A letter to Kishida, signed by hundreds of scholars and Japanese-American studies experts, urged his government to ease border controls to allow educators, students and scholars to enter Japan and continue their work university. Many of them were forced to abandon their studies in Japan and focus on other countries, including South Korea.

“They become bridges between Japan and other societies. They are future policy makers, business leaders and teachers. They are the foundation of the U.S.-Japan alliance and other international relations that support Japan’s core national interests,” the letter said. “The shutdown harms Japan’s national interests and international relations.”

Japan recently announced that it would allow 87 students on Japanese government scholarships to enter the country, but the petitioners claim that there are many more on foreign government-sponsored scholarships who do not still can’t get in.

Tokyo recorded 8,638 new cases of coronavirus infection on Thursday, surpassing the previous record of 7,377 set the previous day.

At a meeting of the Tokyo Metropolitan Government’s task force, experts sounded the alarm over the rapid rise in power led by omicron.

Norio Ohmagari, director of the Center for Disease Control and Prevention at the National Center for Global Health and adviser to the Tokyo Metropolitan Government panel, said new daily cases in Tokyo could exceed 18,000 within a week if the increase continues at the current rate.

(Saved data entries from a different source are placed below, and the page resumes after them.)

(** [checkAndReserve] up to its await. *)
Definition reserve (now : Z) (ip : string) (clientIdentity : option string) (l : Limiter)
    : result Refusal unit * list LimiterOutput * Limiter :=
  if shuttingDown l then (Err (4029, "Server shutting down"), [], l)
  else
    let maxConnections := env_int (WS_MAX_CONNECTIONS_PER_IP env) "10" in
    let reconnectLimit := env_int (WS_RECONNECT_LIMIT env) "20" in
    let reconnectWindowMs := env_int (WS_RECONNECT_WINDOW_MS env) "60000" in
    let key := resolveConnectionKey ip clientIdentity in
    let attempts := filter (λ t, less_than (now - t) reconnectWindowMs = true)
                           (default [] (jm_get key (reconnectHistory l))) in
    if at_least (Z.of_nat (length attempts)) reconnectLimit then
      let l := set_reconnects (jm_set key attempts (reconnectHistory l)) l in
      let '(out, l) := recordRejection key ip now "Reconnect rate exceeded" l in
      (Err (4029, "Reconnect rate exceeded"), out, l)
    else
      let l := set_reconnects (jm_set key (attempts ++ [now]) (reconnectHistory l)) l in
      let currentCount := default 0 (jm_get key (connectionCounts l)) in
      if at_least currentCount maxConnections then
        let '(out, l) := recordRejection key ip now "Too many connections" l in
        (Err (4029, "Too many connections"), out, l)
      else (Ok tt, [], set_counts (jm_set key (currentCount + 1) (connectionCounts l)) (activeConnections l + 1) l).

Definition untrackConnection (ip : string) (clientIdentity : option string) (l : Limiter) : Limiter :=
  let key := resolveConnectionKey ip clientIdentity in
  let current := default 0 (jm_get key (connectionCounts l)) in
  let counts := if current <=? 1 then jm_delete key (connectionCounts l) else jm_set key (current - 1) (connectionCounts l) in
  set_counts counts (if 0 <? activeConnections l then activeConnections l - 1 else activeConnections l) l.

Although only a fraction of the growing number of infected people are hospitalized and occupy less than a third of available hospital beds in the Japanese capital, experts say the rapid upsurge in cases could quickly overwhelm medical systems once the infections will spread more among the elderly. population more likely to fall seriously ill.

The upsurge in infections has begun to cripple hospitals, schools and other sectors in some areas.

The ministry reduced the required self-isolation period from 14 days to 10 for those who come into close contact with someone who tests positive for COVID-19, and to seven days for essential workers if they test negative.

While around 80% of Japanese people have received their first two doses of the vaccine, the rollout of boosters has been slow and has so far only reached 1.4% of the population.